● Assigned task: Retype the data exactly, so that every line matches the original.

● Given information:
▬▬▬▬▬▬▬▬▬▬
(* ===== verification/ManifestRepo.v ===== *)
(** SUIT manifests: [internal/infra/sqlite/suit_manifest_repo.go]. *)

From S2P Require Import Prelude Model Db Evolve.

(** The columns the single-row lookups select: not [digest]. *)
Definition without_digest (m : SuitManifest) : SuitManifest :=
  mkSuitManifest (SuitManifest_ID m) (SuitManifest_Manifest m) [] (SuitManifest_SigningKeyID m)
    (SuitManifest_TrustedComponentID m) (SuitManifest_SequenceNumber m) (SuitManifest_CreatedAt m).

Definition is_component (tcid : bytes) (m : SuitManifest) : bool :=
  eqb_bytes (SuitManifest_TrustedComponentID m) tcid.

(** [ORDER BY sequence_number DESC]. *)
Definition sequence_desc (a b : SuitManifest) : bool :=
  Z.leb (SuitManifest_SequenceNumber b) (SuitManifest_SequenceNumber a).

(** SQLite compares blobs byte by byte ([memcmp]), a prefix first. *)
Fixpoint blob_le (x y : bytes) : bool :=
  match x, y with
  | [], _ => true
  | _, [] => false
  | a :: x', b :: y' =>
      N.ltb (Byte.to_N a) (Byte.to_N b) || (N.eqb (Byte.to_N a) (Byte.to_N b) && blob_le x' y')
  end.

(** The manifests that carry the largest sequence number of their component. *)
Definition max_sequence_number (tcid : bytes) (l : list SuitManifest) : option Z :=
  match map SuitManifest_SequenceNumber (filter (λ m, is_component tcid m = true) l) with
  | [] => None
  | n :: ns => Some (foldr Z.max n ns)
  end.

Definition is_max (l : list SuitManifest) (m : SuitManifest) : bool :=
  bool_decide (max_sequence_number (SuitManifest_TrustedComponentID m) l
               = Some (SuitManifest_SequenceNumber m)).

Section manifests.
Context `{Platform}.

Definition SuitManifestRepository_FindByID (id : Z) : M (option SuitManifest) :=
  r ← nil_if_no_rows (Wrapped "suit manifest scan")
        (select_first sequence_desc (λ m, Z.eqb (SuitManifest_ID m) id));
  mret (fmap (M:=option) without_digest r).

Definition SuitManifestRepository_FindLatestByTrustedComponentID (trustedComponentID : bytes) :
    M (option SuitManifest) :=
  r ← nil_if_no_rows (Wrapped "suit manifest scan")
        (select_first sequence_desc (is_component trustedComponentID));
  mret (fmap (M:=option) without_digest r).

Definition SuitManifestRepository_FindLatestAll : M (list SuitManifest) :=
  map_err (Wrapped "query latest suit manifests")
    (query (λ d,
      sql_order (λ a b, blob_le (SuitManifest_TrustedComponentID a) (SuitManifest_TrustedComponentID b))
        (filter (λ m, is_max (rows (suit_manifests d)) m = true) (rows (suit_manifests d))))).

Definition SuitManifestRepository_Create (m : SuitManifest) : M Z :=
  if Z.leb max_int64 (SuitManifest_SequenceNumber m)
  then throw (ErrorString "sequence-number exceeds the limit")
  else
    insert (λ d, references (R:=ManifestSigningKey) (SuitManifest_SigningKeyID m) d)
      (λ id, mkSuitManifest id (SuitManifest_Manifest m) (SuitManifest_Digest m)
               (SuitManifest_SigningKeyID m) (SuitManifest_TrustedComponentID m)
               (SuitManifest_SequenceNumber m) (SuitManifest_CreatedAt m)).

(** *** Guarantees *)

Lemma SuitManifestRepository_FindByID_safe id w :
  wf (w_db w) →
  safe (λ o d, ∀ m, o = Some m → ∃ r, seen r d ∧ m = without_digest r ∧ SuitManifest_ID r = id)
    (SuitManifestRepository_FindByID id) w.
Proof.
  intros Hwf. unfold SuitManifestRepository_FindByID. eapply safe_bind.
  - apply (safe_nil_if_no_rows (λ o d, ∀ r : SuitManifest, o = Some r → seen r d ∧ SuitManifest_ID r = id));
      [|done].
    apply safe_select_first. intros r d d' Hd Hd' Hr Hp r' [= <-]. split; [|by apply Z.eqb_eq].
    eapply seen_evolves; [exact (evolves_wf _ _ Hd Hwf)|done|by apply seen_in].
  - intros o w' Hw HQ. apply safe_ret. intros d Hd m Hm. apply fmap_Some in Hm as (r & -> & ->).
    destruct (HQ d Hd r) as [? ?]; [done|]. by exists r.
Qed.

Lemma FindLatest_safe tcid w :
  wf (w_db w) →
  safe (λ o d, ∀ m, o = Some m →
          ∃ r, seen r d ∧ m = without_digest r ∧ SuitManifest_TrustedComponentID r = tcid)
    (SuitManifestRepository_FindLatestByTrustedComponentID tcid) w.
Proof.
  intros Hwf. unfold SuitManifestRepository_FindLatestByTrustedComponentID. eapply safe_bind.
  - apply (safe_nil_if_no_rows (λ o d, ∀ r : SuitManifest, o = Some r →
             seen r d ∧ SuitManifest_TrustedComponentID r = tcid)); [|done].
    apply safe_select_first. intros r d d' Hd Hd' Hr Hp r' [= <-]. split; [|by apply eqb_bytes_eq].
    eapply seen_evolves; [exact (evolves_wf _ _ Hd Hwf)|done|by apply seen_in].
  - intros o w' Hw HQ. apply safe_ret. intros d Hd m Hm. apply fmap_Some in Hm as (r & -> & ->).
    destruct (HQ d Hd r) as [? ?]; [done|]. by exists r.
Qed.

Lemma SuitManifestRepository_Create_harmless m w : harmless (SuitManifestRepository_Create m) w.
Proof.
  unfold SuitManifestRepository_Create. case_match; [apply safe_throw|].
  apply harmless_insert. intros d _. by apply evolves_insert_manifest.
Qed.

Lemma SuitManifestRepository_FindLatestAll_harmless w :
  harmless SuitManifestRepository_FindLatestAll w.
Proof. unfold SuitManifestRepository_FindLatestAll. harmless_auto. Qed.
End manifests.

#[export] Hint Resolve SuitManifestRepository_Create_harmless
  SuitManifestRepository_FindLatestAll_harmless : attestam.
▬▬▬▬▬▬▬▬▬▬
● The answer:
(* ===== verification/ManifestRepo.v ===== *)
(** SUIT manifests: [internal/infra/sqlite/suit_manifest_repo.go]. *)

From S2P Require Import Prelude Model Db Evolve.

(** The columns the single-row lookups select: not [digest]. *)
Definition without_digest (m : SuitManifest) : SuitManifest :=
  mkSuitManifest (SuitManifest_ID m) (SuitManifest_Manifest m) [] (SuitManifest_SigningKeyID m)
    (SuitManifest_TrustedComponentID m) (SuitManifest_SequenceNumber m) (SuitManifest_CreatedAt m).

Definition is_component (tcid : bytes) (m : SuitManifest) : bool :=
  eqb_bytes (SuitManifest_TrustedComponentID m) tcid.

(** [ORDER BY sequence_number DESC]. *)
Definition sequence_desc (a b : SuitManifest) : bool :=
  Z.leb (SuitManifest_SequenceNumber b) (SuitManifest_SequenceNumber a).

(** SQLite compares blobs byte by byte ([memcmp]), a prefix first. *)
Fixpoint blob_le (x y : bytes) : bool :=
  match x, y with
  | [], _ => true
  | _, [] => false
  | a :: x', b :: y' =>
      N.ltb (Byte.to_N a) (Byte.to_N b) || (N.eqb (Byte.to_N a) (Byte.to_N b) && blob_le x' y')
  end.

(** The manifests that carry the largest sequence number of their component. *)
Definition max_sequence_number (tcid : bytes) (l : list SuitManifest) : option Z :=
  match map SuitManifest_SequenceNumber (filter (λ m, is_component tcid m = true) l) with
  | [] => None
  | n :: ns => Some (foldr Z.max n ns)
  end.

Definition is_max (l : list SuitManifest) (m : SuitManifest) : bool :=
  bool_decide (max_sequence_number (SuitManifest_TrustedComponentID m) l
               = Some (SuitManifest_SequenceNumber m)).

Section manifests.
Context `{Platform}.

Definition SuitManifestRepository_FindByID (id : Z) : M (option SuitManifest) :=
  r ← nil_if_no_rows (Wrapped "suit manifest scan")
        (select_first sequence_desc (λ m, Z.eqb (SuitManifest_ID m) id));
  mret (fmap (M:=option) without_digest r).

Definition SuitManifestRepository_FindLatestByTrustedComponentID (trustedComponentID : bytes) :
    M (option SuitManifest) :=
  r ← nil_if_no_rows (Wrapped "suit manifest scan")
        (select_first sequence_desc (is_component trustedComponentID));
  mret (fmap (M:=option) without_digest r).

Definition SuitManifestRepository_FindLatestAll : M (list SuitManifest) :=
  map_err (Wrapped "query latest suit manifests")
    (query (λ d,
      sql_order (λ a b, blob_le (SuitManifest_TrustedComponentID a) (SuitManifest_TrustedComponentID b))
        (filter (λ m, is_max (rows (suit_manifests d)) m = true) (rows (suit_manifests d))))).

Definition SuitManifestRepository_Create (m : SuitManifest) : M Z :=
  if Z.leb max_int64 (SuitManifest_SequenceNumber m)
  then throw (ErrorString "sequence-number exceeds the limit")
  else
    insert (λ d, references (R:=ManifestSigningKey) (SuitManifest_SigningKeyID m) d)
      (λ id, mkSuitManifest id (SuitManifest_Manifest m) (SuitManifest_Digest m)
               (SuitManifest_SigningKeyID m) (SuitManifest_TrustedComponentID m)
               (SuitManifest_SequenceNumber m) (SuitManifest_CreatedAt m)).

(** *** Guarantees *)

Lemma SuitManifestRepository_FindByID_safe id w :
  wf (w_db w) →
  safe (λ o d, ∀ m, o = Some m → ∃ r, seen r d ∧ m = without_digest r ∧ SuitManifest_ID r = id)
    (SuitManifestRepository_FindByID id) w.
Proof.
  intros Hwf. unfold SuitManifestRepository_FindByID. eapply safe_bind.
  - apply (safe_nil_if_no_rows (λ o d, ∀ r : SuitManifest, o = Some r → seen r d ∧ SuitManifest_ID r = id));
      [|done].
    apply safe_select_first. intros r d d' Hd Hd' Hr Hp r' [= <-]. split; [|by apply Z.eqb_eq].
    eapply seen_evolves; [exact (evolves_wf _ _ Hd Hwf)|done|by apply seen_in].
  - intros o w' Hw HQ. apply safe_ret. intros d Hd m Hm. apply fmap_Some in Hm as (r & -> & ->).
    destruct (HQ d Hd r) as [? ?]; [done|]. by exists r.
Qed.

Lemma FindLatest_safe tcid w :
  wf (w_db w) →
  safe (λ o d, ∀ m, o = Some m →
          ∃ r, seen r d ∧ m = without_digest r ∧ SuitManifest_TrustedComponentID r = tcid)
    (SuitManifestRepository_FindLatestByTrustedComponentID tcid) w.
Proof.
  intros Hwf. unfold SuitManifestRepository_FindLatestByTrustedComponentID. eapply safe_bind.
  - apply (safe_nil_if_no_rows (λ o d, ∀ r : SuitManifest, o = Some r →
             seen r d ∧ SuitManifest_TrustedComponentID r = tcid)); [|done].
    apply safe_select_first. intros r d d' Hd Hd' Hr Hp r' [= <-]. split; [|by apply eqb_bytes_eq].
    eapply seen_evolves; [exact (evolves_wf _ _ Hd Hwf)|done|by apply seen_in].
  - intros o w' Hw HQ. apply safe_ret. intros d Hd m Hm. apply fmap_Some in Hm as (r & -> & ->).
    destruct (HQ d Hd r) as [? ?]; [done|]. by exists r.
Qed.

Lemma SuitManifestRepository_Create_harmless m w : harmless (SuitManifestRepository_Create m) w.
Proof.
  unfold SuitManifestRepository_Create. case_match; [apply safe_throw|].
  apply harmless_insert. intros d _. by apply evolves_insert_manifest.
Qed.

Lemma SuitManifestRepository_FindLatestAll_harmless w :
  harmless SuitManifestRepository_FindLatestAll w.
Proof. unfold SuitManifestRepository_FindLatestAll. harmless_auto. Qed.
End manifests.

#[export] Hint Resolve SuitManifestRepository_Create_harmless
  SuitManifestRepository_FindLatestAll_harmless : attestam.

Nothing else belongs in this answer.